__WHAT IS BEING ASKED__
Among the entries below, please repeat exactly and only the lines from the line containing "The plugin is" to the line containing "(** [if (n)] on a number. *)", both lines included.

※

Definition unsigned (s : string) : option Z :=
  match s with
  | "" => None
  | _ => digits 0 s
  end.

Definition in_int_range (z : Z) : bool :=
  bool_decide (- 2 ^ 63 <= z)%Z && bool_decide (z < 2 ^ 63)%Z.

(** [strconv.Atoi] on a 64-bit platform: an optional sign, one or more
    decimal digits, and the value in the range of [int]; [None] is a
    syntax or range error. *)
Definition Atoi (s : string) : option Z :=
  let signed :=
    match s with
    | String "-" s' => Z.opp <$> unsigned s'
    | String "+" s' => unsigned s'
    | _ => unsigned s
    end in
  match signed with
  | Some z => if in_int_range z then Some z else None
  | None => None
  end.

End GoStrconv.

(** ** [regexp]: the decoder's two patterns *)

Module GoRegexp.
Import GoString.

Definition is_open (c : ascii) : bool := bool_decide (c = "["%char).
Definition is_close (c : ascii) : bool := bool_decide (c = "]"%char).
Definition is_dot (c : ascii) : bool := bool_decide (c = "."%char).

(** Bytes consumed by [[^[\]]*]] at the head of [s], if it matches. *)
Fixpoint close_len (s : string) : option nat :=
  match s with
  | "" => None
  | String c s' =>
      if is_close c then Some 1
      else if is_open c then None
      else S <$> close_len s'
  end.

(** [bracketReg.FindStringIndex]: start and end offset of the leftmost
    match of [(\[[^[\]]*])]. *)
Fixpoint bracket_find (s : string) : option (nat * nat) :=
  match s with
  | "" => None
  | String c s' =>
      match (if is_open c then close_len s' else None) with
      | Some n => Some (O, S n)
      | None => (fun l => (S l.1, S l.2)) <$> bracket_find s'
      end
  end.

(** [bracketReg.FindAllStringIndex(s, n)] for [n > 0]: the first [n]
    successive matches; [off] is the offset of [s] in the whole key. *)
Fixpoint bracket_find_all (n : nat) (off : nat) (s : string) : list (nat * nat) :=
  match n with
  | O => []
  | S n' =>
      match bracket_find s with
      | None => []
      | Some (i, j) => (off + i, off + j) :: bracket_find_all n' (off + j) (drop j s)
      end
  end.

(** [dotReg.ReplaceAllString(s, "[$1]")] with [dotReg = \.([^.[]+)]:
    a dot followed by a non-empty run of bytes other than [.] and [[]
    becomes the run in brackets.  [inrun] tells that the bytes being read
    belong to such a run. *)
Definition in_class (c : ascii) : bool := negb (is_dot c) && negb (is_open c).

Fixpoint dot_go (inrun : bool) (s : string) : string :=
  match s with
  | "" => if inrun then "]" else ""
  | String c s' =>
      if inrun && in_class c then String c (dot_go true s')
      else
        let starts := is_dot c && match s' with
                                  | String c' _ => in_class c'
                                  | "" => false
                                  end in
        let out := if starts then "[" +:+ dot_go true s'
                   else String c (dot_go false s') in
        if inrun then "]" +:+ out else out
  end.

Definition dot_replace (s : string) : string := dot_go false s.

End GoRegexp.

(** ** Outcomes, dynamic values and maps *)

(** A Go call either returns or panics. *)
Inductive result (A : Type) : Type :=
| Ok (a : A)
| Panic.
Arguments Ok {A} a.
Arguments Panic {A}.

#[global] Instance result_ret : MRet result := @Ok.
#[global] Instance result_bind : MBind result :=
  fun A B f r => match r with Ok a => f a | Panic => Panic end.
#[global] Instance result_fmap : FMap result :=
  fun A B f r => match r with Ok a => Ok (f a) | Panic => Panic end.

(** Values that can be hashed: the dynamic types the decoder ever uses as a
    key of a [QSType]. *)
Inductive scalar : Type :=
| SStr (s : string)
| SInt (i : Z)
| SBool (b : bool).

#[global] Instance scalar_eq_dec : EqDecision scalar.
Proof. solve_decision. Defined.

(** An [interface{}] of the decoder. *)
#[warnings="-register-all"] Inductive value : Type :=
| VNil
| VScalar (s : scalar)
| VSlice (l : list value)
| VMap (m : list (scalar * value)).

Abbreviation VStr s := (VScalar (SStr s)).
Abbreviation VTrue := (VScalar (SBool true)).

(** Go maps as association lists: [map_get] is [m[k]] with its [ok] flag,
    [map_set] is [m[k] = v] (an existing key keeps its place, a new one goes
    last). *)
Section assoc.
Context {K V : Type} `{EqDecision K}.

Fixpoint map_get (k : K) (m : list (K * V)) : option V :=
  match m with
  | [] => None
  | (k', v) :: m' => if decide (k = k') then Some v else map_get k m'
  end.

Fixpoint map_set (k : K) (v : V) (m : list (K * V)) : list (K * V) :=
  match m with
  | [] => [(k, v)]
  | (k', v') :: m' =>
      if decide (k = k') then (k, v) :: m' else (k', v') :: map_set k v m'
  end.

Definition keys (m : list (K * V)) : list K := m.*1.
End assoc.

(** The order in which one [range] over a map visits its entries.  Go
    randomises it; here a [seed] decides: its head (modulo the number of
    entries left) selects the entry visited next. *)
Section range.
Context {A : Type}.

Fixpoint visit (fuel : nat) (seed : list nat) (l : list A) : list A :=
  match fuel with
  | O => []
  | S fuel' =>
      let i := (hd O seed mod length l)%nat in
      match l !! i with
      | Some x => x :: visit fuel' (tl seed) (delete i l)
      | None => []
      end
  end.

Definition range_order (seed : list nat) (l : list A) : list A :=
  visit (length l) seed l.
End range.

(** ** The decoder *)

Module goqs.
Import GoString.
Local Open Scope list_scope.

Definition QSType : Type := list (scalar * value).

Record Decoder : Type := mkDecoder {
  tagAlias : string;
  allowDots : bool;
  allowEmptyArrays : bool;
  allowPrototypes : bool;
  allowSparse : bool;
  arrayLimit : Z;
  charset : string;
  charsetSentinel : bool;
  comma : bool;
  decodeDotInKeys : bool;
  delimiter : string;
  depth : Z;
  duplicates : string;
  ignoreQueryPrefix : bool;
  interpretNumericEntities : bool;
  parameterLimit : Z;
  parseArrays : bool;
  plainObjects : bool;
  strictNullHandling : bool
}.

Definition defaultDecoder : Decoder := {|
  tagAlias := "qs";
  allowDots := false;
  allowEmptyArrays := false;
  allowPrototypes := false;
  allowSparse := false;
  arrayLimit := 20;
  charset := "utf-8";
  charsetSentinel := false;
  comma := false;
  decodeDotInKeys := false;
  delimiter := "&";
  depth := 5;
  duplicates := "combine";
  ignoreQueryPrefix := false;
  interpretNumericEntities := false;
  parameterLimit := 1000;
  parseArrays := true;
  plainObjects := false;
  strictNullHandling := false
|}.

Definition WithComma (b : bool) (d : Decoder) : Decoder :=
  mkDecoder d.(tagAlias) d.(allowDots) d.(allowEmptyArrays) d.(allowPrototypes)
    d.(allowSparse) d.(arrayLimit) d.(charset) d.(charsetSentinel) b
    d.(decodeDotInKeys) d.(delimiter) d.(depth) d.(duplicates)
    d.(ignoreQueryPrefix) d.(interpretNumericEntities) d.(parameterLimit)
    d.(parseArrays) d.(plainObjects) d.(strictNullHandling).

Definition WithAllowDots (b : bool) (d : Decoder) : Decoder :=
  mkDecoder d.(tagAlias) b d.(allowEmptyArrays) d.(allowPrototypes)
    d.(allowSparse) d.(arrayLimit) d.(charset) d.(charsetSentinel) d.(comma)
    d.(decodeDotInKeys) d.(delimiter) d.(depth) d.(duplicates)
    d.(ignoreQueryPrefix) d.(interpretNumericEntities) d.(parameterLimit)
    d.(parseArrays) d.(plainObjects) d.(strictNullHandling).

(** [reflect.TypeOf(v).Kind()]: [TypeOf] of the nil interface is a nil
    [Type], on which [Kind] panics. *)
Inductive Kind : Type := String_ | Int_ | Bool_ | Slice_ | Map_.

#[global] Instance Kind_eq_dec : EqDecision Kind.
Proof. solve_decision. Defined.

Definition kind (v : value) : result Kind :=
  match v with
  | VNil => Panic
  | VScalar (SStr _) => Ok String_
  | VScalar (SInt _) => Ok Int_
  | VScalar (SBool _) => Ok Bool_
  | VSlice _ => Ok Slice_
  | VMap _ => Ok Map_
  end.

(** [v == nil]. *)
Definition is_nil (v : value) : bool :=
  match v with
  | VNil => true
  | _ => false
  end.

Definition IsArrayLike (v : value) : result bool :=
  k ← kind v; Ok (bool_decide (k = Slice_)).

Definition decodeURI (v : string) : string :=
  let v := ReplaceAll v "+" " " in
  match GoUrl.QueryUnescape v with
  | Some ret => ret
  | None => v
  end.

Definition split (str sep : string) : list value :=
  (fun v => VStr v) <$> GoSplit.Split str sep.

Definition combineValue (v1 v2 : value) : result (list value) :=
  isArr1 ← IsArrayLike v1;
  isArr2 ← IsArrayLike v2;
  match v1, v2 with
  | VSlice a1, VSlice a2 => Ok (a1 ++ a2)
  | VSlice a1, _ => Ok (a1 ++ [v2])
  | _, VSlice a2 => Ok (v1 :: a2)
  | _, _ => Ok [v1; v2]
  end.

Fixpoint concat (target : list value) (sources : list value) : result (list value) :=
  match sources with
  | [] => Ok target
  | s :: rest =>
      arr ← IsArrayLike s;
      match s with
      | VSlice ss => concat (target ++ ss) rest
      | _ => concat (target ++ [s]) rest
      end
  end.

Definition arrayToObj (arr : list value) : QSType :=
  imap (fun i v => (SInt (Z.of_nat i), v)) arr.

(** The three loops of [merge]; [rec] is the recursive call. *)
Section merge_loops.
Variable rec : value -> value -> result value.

※

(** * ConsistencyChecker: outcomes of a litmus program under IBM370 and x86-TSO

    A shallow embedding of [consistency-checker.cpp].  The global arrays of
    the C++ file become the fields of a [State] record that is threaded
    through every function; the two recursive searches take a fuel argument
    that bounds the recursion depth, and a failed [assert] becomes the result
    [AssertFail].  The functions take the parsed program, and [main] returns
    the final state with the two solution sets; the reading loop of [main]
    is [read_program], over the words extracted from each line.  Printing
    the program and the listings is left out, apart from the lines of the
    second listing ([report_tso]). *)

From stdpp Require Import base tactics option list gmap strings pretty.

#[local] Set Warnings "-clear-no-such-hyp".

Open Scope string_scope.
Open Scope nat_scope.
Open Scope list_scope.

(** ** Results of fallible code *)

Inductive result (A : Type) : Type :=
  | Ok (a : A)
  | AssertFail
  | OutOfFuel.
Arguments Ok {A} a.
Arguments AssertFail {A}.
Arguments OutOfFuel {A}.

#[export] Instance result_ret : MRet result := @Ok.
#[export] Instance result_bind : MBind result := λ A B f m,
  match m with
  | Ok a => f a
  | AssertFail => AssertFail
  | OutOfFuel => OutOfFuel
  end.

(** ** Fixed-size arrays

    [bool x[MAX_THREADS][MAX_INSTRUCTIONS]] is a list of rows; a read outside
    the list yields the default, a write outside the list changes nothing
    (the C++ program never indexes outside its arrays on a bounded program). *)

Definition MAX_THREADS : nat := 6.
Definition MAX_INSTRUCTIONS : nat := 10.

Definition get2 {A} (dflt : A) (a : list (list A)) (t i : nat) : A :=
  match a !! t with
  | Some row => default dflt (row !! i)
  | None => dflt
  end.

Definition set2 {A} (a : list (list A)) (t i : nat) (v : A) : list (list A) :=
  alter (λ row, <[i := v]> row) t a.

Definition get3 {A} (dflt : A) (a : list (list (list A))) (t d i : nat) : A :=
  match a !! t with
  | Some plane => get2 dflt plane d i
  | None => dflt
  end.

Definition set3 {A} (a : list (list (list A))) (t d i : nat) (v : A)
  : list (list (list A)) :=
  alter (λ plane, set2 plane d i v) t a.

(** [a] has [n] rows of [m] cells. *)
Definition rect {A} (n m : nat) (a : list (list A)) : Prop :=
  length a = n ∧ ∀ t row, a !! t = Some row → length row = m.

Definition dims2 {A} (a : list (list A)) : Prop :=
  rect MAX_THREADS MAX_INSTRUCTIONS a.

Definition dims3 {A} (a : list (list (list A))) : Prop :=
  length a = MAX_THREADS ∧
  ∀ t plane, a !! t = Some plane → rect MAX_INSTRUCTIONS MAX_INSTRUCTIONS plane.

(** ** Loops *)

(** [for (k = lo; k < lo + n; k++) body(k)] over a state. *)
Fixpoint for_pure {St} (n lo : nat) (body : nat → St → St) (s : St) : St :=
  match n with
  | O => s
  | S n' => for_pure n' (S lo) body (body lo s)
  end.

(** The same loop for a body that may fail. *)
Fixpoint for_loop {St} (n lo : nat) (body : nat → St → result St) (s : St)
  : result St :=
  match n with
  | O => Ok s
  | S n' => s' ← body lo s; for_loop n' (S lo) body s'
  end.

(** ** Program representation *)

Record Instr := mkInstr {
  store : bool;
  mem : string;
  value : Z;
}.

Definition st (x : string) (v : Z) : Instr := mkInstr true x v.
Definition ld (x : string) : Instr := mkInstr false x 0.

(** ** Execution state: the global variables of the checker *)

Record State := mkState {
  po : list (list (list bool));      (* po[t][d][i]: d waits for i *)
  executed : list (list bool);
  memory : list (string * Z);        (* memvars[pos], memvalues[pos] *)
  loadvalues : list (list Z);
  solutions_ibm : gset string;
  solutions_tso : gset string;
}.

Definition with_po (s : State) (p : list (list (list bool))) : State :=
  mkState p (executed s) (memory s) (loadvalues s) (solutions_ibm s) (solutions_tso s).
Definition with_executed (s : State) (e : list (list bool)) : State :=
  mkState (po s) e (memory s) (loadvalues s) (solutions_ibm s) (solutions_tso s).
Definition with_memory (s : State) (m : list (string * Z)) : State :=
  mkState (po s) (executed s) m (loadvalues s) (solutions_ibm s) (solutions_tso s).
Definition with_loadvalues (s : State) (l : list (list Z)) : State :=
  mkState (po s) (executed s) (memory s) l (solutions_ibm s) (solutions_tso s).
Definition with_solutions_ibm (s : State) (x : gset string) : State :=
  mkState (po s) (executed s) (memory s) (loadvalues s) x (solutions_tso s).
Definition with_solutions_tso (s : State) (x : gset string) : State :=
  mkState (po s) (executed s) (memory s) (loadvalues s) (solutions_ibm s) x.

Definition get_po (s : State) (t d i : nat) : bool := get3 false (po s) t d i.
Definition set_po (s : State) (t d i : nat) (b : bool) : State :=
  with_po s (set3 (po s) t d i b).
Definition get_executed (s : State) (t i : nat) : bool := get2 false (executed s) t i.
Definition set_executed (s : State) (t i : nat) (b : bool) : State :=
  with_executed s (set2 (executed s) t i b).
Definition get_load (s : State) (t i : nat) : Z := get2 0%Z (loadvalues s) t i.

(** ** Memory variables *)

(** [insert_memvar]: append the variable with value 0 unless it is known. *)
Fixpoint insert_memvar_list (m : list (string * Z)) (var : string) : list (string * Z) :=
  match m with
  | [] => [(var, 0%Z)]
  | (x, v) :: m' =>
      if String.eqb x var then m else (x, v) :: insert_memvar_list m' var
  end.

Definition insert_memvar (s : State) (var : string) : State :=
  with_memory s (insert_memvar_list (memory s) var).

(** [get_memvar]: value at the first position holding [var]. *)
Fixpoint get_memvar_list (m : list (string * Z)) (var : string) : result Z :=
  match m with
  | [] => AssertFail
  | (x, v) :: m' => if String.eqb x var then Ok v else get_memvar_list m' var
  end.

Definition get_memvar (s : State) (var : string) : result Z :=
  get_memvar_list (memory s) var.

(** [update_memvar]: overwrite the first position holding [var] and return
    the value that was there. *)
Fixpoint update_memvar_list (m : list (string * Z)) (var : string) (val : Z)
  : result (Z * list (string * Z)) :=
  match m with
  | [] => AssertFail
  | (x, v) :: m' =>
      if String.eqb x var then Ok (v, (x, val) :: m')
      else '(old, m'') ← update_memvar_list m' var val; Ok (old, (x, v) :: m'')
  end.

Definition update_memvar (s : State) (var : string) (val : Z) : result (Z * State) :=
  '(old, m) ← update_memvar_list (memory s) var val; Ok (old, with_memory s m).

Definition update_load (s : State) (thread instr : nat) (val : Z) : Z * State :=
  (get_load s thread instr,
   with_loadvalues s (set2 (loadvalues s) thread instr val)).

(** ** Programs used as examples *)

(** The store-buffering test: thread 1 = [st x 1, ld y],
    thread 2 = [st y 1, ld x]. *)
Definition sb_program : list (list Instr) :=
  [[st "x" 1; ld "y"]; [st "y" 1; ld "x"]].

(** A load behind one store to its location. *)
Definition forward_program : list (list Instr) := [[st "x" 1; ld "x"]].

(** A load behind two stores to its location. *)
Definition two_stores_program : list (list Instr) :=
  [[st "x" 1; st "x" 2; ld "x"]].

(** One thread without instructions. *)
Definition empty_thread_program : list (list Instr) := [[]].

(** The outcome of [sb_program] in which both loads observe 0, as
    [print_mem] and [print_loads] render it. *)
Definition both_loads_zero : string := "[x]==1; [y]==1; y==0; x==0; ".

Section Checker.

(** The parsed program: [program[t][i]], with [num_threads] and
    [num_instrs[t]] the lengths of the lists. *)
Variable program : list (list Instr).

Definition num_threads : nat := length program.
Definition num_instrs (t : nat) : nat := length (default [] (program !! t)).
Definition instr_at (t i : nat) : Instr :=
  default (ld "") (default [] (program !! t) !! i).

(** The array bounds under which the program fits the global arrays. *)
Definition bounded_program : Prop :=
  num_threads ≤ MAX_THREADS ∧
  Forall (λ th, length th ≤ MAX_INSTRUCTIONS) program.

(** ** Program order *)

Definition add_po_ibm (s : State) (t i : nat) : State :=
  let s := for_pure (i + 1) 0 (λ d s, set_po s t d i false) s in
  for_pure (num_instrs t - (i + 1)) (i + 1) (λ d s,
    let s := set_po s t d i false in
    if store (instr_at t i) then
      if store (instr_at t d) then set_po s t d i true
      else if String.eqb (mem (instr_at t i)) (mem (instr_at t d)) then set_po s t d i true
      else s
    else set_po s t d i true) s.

※

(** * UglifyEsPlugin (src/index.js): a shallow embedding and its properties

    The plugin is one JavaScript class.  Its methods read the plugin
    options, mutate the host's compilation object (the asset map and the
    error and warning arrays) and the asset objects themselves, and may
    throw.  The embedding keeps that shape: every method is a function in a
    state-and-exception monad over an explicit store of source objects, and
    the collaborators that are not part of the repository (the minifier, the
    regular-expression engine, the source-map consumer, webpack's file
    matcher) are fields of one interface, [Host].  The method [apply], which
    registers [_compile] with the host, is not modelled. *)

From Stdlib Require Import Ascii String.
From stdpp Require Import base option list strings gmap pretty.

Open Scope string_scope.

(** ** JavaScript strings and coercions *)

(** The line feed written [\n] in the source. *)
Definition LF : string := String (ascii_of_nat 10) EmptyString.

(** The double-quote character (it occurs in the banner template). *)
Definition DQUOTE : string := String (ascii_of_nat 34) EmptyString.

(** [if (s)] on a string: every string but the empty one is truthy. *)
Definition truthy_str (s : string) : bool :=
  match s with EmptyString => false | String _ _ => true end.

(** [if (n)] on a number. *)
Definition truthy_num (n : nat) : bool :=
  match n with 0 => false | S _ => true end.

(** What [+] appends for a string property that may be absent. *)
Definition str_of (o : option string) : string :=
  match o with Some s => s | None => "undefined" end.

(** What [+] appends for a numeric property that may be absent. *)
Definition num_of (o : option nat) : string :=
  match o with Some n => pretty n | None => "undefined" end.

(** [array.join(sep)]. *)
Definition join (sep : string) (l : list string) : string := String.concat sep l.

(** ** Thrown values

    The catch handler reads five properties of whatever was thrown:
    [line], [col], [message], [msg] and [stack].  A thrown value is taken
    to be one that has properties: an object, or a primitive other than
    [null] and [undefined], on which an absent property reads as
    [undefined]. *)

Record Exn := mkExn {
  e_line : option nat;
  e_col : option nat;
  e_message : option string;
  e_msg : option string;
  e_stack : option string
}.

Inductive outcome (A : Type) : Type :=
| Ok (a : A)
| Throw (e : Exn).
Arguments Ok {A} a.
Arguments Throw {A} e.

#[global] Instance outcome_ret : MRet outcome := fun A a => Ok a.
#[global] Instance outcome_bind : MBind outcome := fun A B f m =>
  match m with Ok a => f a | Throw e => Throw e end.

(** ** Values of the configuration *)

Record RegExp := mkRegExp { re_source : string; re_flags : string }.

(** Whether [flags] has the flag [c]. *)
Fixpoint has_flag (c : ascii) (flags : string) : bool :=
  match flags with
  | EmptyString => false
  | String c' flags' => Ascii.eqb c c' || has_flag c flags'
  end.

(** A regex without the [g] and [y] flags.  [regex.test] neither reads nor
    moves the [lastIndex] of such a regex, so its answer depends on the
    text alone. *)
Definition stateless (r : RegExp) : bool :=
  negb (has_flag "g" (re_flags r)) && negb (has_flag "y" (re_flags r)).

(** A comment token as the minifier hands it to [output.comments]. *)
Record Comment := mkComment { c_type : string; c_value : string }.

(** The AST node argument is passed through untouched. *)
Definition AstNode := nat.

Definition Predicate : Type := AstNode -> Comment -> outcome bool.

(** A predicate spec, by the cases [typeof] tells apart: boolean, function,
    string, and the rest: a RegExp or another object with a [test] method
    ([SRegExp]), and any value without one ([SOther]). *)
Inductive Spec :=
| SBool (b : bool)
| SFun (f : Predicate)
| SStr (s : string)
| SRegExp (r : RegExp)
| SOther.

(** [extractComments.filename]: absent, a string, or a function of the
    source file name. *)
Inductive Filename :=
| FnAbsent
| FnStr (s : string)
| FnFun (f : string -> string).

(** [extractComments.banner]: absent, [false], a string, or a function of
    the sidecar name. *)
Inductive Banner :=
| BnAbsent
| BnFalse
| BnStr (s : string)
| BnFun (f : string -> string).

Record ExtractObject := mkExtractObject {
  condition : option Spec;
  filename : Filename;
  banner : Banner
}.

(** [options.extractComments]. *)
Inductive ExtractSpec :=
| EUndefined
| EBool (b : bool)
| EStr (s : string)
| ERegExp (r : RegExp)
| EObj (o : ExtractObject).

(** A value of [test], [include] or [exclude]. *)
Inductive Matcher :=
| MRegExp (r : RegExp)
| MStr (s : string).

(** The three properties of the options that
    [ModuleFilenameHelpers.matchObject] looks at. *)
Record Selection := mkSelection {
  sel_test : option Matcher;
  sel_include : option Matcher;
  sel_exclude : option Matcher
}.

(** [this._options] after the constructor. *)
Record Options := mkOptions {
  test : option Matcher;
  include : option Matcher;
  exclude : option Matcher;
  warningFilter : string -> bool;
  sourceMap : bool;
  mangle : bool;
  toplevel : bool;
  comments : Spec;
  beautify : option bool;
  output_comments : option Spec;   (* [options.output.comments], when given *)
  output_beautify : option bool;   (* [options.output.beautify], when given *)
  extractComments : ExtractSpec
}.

※

__WRITTEN RESPONSE__
    The plugin is one JavaScript class.  Its methods read the plugin
    options, mutate the host's compilation object (the asset map and the
    error and warning arrays) and the asset objects themselves, and may
    throw.  The embedding keeps that shape: every method is a function in a
    state-and-exception monad over an explicit store of source objects, and
    the collaborators that are not part of the repository (the minifier, the
    regular-expression engine, the source-map consumer, webpack's file
    matcher) are fields of one interface, [Host].  The method [apply], which
    registers [_compile] with the host, is not modelled. *)

From Stdlib Require Import Ascii String.
From stdpp Require Import base option list strings gmap pretty.

Open Scope string_scope.

(** ** JavaScript strings and coercions *)

(** The line feed written [\n] in the source. *)
Definition LF : string := String (ascii_of_nat 10) EmptyString.

(** The double-quote character (it occurs in the banner template). *)
Definition DQUOTE : string := String (ascii_of_nat 34) EmptyString.

(** [if (s)] on a string: every string but the empty one is truthy. *)
Definition truthy_str (s : string) : bool :=
  match s with EmptyString => false | String _ _ => true end.

(** [if (n)] on a number. *)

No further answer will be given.